*Material for the task*
++++++++++++++++++++
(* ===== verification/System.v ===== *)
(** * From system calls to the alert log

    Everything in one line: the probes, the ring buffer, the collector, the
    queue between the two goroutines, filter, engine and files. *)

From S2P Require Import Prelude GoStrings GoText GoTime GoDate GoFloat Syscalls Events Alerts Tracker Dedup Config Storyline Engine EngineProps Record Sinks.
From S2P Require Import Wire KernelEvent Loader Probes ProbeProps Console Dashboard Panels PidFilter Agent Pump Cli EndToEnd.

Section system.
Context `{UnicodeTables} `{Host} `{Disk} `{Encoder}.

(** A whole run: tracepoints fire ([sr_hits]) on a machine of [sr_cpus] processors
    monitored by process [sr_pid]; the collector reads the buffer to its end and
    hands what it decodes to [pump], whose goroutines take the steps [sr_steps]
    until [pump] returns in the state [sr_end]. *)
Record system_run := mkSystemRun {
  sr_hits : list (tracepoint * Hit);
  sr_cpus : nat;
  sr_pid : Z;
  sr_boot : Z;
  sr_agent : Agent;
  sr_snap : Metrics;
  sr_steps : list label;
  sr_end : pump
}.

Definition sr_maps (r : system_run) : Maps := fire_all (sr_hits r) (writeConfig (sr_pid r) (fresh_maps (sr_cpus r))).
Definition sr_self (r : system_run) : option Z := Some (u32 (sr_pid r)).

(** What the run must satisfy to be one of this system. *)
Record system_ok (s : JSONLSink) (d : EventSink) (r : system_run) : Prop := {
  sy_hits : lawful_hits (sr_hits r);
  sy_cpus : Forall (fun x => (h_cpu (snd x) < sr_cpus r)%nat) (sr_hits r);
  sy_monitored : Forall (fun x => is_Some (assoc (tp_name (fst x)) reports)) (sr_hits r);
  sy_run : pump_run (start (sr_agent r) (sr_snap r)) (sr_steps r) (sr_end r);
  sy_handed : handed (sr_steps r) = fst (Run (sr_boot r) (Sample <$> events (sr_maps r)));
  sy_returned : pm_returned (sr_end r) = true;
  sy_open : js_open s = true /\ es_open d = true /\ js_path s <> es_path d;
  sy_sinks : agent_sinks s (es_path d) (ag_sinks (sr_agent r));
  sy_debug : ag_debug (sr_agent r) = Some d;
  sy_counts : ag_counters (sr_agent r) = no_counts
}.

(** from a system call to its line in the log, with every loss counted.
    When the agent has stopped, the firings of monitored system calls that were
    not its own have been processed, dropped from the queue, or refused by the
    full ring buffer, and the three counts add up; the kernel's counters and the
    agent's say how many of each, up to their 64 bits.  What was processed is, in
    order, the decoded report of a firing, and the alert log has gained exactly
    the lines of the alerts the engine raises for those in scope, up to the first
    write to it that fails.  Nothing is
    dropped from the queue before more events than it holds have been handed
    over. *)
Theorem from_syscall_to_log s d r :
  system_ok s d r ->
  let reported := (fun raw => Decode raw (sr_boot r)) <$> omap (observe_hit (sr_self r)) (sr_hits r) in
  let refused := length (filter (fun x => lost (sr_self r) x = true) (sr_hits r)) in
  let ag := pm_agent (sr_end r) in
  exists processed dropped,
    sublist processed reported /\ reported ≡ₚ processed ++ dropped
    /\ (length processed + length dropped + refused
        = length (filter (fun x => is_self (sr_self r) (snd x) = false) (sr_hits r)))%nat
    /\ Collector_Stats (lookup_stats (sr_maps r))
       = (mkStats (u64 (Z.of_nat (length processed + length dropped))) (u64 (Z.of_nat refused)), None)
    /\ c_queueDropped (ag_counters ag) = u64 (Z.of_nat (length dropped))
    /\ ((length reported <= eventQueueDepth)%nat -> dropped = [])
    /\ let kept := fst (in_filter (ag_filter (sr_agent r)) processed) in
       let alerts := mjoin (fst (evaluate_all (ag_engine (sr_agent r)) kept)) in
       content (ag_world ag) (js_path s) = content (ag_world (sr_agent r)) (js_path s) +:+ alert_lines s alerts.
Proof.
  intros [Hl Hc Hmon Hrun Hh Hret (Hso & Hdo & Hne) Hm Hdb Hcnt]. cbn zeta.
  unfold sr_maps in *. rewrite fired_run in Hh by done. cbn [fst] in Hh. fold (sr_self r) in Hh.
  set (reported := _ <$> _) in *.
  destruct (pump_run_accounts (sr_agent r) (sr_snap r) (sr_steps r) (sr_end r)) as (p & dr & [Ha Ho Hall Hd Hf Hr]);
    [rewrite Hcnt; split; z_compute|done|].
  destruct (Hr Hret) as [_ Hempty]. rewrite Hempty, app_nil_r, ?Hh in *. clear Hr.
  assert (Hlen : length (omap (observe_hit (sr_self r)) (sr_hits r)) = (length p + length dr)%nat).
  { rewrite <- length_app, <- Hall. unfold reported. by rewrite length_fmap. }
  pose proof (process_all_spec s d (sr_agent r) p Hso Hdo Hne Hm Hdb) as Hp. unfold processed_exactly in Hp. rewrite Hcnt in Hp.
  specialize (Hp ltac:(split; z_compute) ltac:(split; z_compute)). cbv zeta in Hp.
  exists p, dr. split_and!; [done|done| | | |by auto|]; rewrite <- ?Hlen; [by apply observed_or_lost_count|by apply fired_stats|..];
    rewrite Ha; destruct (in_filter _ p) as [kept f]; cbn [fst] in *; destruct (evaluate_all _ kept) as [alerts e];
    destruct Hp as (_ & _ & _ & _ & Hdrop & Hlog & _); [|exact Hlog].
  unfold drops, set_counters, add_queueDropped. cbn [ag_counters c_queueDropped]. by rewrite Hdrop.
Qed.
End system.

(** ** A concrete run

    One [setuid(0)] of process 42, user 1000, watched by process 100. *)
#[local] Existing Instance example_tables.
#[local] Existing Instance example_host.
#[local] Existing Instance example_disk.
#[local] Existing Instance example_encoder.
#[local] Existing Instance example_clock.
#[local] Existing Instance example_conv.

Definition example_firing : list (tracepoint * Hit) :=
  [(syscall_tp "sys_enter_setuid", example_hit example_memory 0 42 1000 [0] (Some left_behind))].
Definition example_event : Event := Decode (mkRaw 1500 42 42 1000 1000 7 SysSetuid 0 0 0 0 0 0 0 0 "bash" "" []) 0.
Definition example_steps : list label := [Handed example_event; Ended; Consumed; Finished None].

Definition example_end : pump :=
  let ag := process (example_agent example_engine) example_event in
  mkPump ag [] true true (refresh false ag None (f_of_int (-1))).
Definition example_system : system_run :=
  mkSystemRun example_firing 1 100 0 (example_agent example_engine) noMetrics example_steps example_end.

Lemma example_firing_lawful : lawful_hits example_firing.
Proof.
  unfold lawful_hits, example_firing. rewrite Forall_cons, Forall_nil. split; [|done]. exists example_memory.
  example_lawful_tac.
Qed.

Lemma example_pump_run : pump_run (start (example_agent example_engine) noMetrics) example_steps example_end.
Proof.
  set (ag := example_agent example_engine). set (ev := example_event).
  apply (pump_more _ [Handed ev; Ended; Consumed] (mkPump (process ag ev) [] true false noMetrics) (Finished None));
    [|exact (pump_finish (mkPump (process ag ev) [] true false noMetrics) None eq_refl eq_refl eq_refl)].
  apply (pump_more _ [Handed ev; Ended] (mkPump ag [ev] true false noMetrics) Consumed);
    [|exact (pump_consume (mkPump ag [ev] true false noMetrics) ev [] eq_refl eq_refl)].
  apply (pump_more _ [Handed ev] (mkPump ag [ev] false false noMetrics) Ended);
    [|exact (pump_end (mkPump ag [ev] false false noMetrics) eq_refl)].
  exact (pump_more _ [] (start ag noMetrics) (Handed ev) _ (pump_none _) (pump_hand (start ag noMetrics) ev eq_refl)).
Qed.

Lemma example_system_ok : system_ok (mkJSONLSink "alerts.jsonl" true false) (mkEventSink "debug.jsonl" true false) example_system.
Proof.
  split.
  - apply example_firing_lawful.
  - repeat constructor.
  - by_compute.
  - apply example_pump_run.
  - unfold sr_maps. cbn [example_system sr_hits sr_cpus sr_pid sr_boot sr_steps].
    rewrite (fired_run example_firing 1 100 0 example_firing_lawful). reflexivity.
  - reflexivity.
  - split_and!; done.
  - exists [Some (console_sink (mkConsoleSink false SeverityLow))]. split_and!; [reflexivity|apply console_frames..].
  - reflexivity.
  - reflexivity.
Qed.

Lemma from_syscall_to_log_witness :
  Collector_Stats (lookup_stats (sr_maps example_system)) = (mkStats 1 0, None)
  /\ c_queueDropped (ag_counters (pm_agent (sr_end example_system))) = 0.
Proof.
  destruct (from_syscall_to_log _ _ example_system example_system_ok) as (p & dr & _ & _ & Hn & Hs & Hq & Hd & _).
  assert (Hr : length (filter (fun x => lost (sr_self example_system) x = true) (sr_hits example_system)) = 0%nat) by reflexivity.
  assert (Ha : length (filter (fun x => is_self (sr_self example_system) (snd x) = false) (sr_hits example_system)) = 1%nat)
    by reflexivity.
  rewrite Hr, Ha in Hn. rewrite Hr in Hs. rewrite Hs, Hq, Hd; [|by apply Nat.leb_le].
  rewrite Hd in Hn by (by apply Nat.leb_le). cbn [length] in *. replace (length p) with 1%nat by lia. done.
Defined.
++++++++++++++++++++
*Work order*
Only one stretch of the records above is wanted: the lines between the one holding "sr_boot : Z;" and the one holding "sy_debug : ag_debug (sr_agent r) = Some d;", inclusive, reproduced exactly.

*Output of the exercise*
  sr_boot : Z;
  sr_agent : Agent;
  sr_snap : Metrics;
  sr_steps : list label;
  sr_end : pump
}.

Definition sr_maps (r : system_run) : Maps := fire_all (sr_hits r) (writeConfig (sr_pid r) (fresh_maps (sr_cpus r))).
Definition sr_self (r : system_run) : option Z := Some (u32 (sr_pid r)).

(** What the run must satisfy to be one of this system. *)
Record system_ok (s : JSONLSink) (d : EventSink) (r : system_run) : Prop := {
  sy_hits : lawful_hits (sr_hits r);
  sy_cpus : Forall (fun x => (h_cpu (snd x) < sr_cpus r)%nat) (sr_hits r);
  sy_monitored : Forall (fun x => is_Some (assoc (tp_name (fst x)) reports)) (sr_hits r);
  sy_run : pump_run (start (sr_agent r) (sr_snap r)) (sr_steps r) (sr_end r);
  sy_handed : handed (sr_steps r) = fst (Run (sr_boot r) (Sample <$> events (sr_maps r)));
  sy_returned : pm_returned (sr_end r) = true;
  sy_open : js_open s = true /\ es_open d = true /\ js_path s <> es_path d;
  sy_sinks : agent_sinks s (es_path d) (ag_sinks (sr_agent r));
  sy_debug : ag_debug (sr_agent r) = Some d;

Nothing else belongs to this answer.